(What you need to do) In the records below, find each line containing the word "numpy" and copy it.

(Data to use)
━━━

(** * pyMoth: the connectivity builder [initializeConnectionMatrices]

    A shallow embedding of [support_functions/connect_mat.py].  The
    builder receives the parameter object [mP], draws from numpy's global
    random generator and assigns the derived matrices to [mP] in place.

    - numpy floats are [num]: exact rationals plus the IEEE special values
      that division by zero creates (rounding and the sign of zero are not
      modelled);
    - a numpy array is its shape and its C-order buffer ([ndarray]);
    - [mP] is a finite map from attribute names to values; it is shared
      with the caller, so an exception leaves it as mutated so far;
    - the random generator is a tape of draws with a cursor. *)

From Stdlib Require Import QArith Qround Qminmax Qpower ZArith Lia List.
From stdpp Require Import gmap strings list.

Open Scope string_scope.

(** ** Floating-point values *)

Inductive num := Fin (q : Q) | PInf | NInf | NaN.

Definition of_bool (b : bool) : num := Fin (if b then 1 else 0)%Q.

Definition inf_of (c : comparison) : num :=
  match c with Gt => PInf | Lt => NInf | Eq => NaN end.

Definition nsign (x : num) : comparison :=
  match x with Fin q => (q ?= 0)%Q | PInf => Gt | NInf => Lt | NaN => Eq end.

Definition sign_mul (a b : comparison) : comparison :=
  match a, b with
  | Eq, _ | _, Eq => Eq
  | Gt, c | c, Gt => c
  | Lt, Lt => Gt
  end.

Definition nadd (x y : num) : num :=
  match x, y with
  | NaN, _ | _, NaN => NaN
  | Fin a, Fin b => Fin (a + b)%Q
  | PInf, NInf | NInf, PInf => NaN
  | PInf, _ | _, PInf => PInf
  | NInf, _ | _, NInf => NInf
  end.

Definition nopp (x : num) : num :=
  match x with Fin q => Fin (- q)%Q | PInf => NInf | NInf => PInf | NaN => NaN end.

Definition nsub (x y : num) : num := nadd x (nopp y).

Definition nmul (x y : num) : num :=
  match x, y with
  | NaN, _ | _, NaN => NaN
  | Fin a, Fin b => Fin (a * b)%Q
  | _, _ => inf_of (sign_mul (nsign x) (nsign y))
  end.

(** numpy's true division: [x/0] is [nan] for [x = 0] and an infinity
    otherwise, with a warning and no exception. *)
Definition ndiv (x y : num) : num :=
  match x, y with
  | NaN, _ | _, NaN => NaN
  | Fin a, Fin b => if Qeq_bool b 0 then inf_of (a ?= 0)%Q else Fin (a / b)%Q
  | Fin _, _ => Fin 0%Q
  | _, Fin b => inf_of (sign_mul (nsign x) (if Qeq_bool b 0 then Gt else (b ?= 0)%Q))
  | _, _ => NaN
  end.

Definition ncompare (x y : num) : option comparison :=
  match x, y with
  | NaN, _ | _, NaN => None
  | Fin a, Fin b => Some (a ?= b)%Q
  | PInf, PInf | NInf, NInf => Some Eq
  | PInf, _ | _, NInf => Some Gt
  | NInf, _ | _, PInf => Some Lt
  end.

Definition nlt (x y : num) : bool :=
  match ncompare x y with Some Lt => true | _ => false end.

Definition ngt (x y : num) : bool := nlt y x.

Definition neqb (x y : num) : bool :=
  match ncompare x y with Some Eq => true | _ => false end.

(** [np.maximum]: the larger operand, [nan] if either is. *)
Definition nmaximum (x y : num) : num :=
  match x, y with
  | NaN, _ | _, NaN => NaN
  | Fin a, Fin b => Fin (Qmax a b)
  | PInf, _ | _, PInf => PInf
  | NInf, z | z, NInf => z
  end.

Definition is_zero (x : num) : Prop :=
  match x with Fin q => (q == 0)%Q | _ => False end.

Definition nonneg (x : num) : Prop :=
  match x with Fin q => (0 <= q)%Q | PInf => True | _ => False end.

Definition finite (x : num) : Prop :=
  match x with Fin _ => True | _ => False end.

Definition nonzero (x : num) : bool := negb (neqb x (Fin 0%Q)).

(** ** Arrays *)

Record ndarray := NdArray { shape : list nat; data : list num }.

Definition numel (sh : list nat) : nat := fold_right Nat.mul 1%nat sh.

Definition full (sh : list nat) (v : num) : ndarray :=
  NdArray sh (repeat v (numel sh)).

Definition zeros (sh : list nat) : ndarray := full sh (Fin 0%Q).
Definition ones (sh : list nat) : ndarray := full sh (Fin 1%Q).

Definition nrows (a : ndarray) : nat := nth 0 (shape a) 0%nat.
Definition ncols (a : ndarray) : nat := nth 1 (shape a) 1%nat.

Definition get2 (a : ndarray) (i j : nat) : num :=
  nth (i * ncols a + j) (data a) NaN.

Definition set2 (a : ndarray) (i j : nat) (v : num) : ndarray :=
  NdArray (shape a) (<[(i * ncols a + j)%nat := v]> (data a)).

(** The C-order buffer of the [r] by [c] matrix with entries [f i j]. *)
Definition tabulate2 (r c : nat) (f : nat → nat → num) : list num :=
  flat_map (fun i => map (fun j => f i j) (seq 0 c)) (seq 0 r).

━━━

(Written solution)
    builder receives the parameter object [mP], draws from numpy's global
    - numpy floats are [num]: exact rationals plus the IEEE special values
    - a numpy array is its shape and its C-order buffer ([ndarray]);
(** numpy's true division: [x/0] is [nan] for [x = 0] and an infinity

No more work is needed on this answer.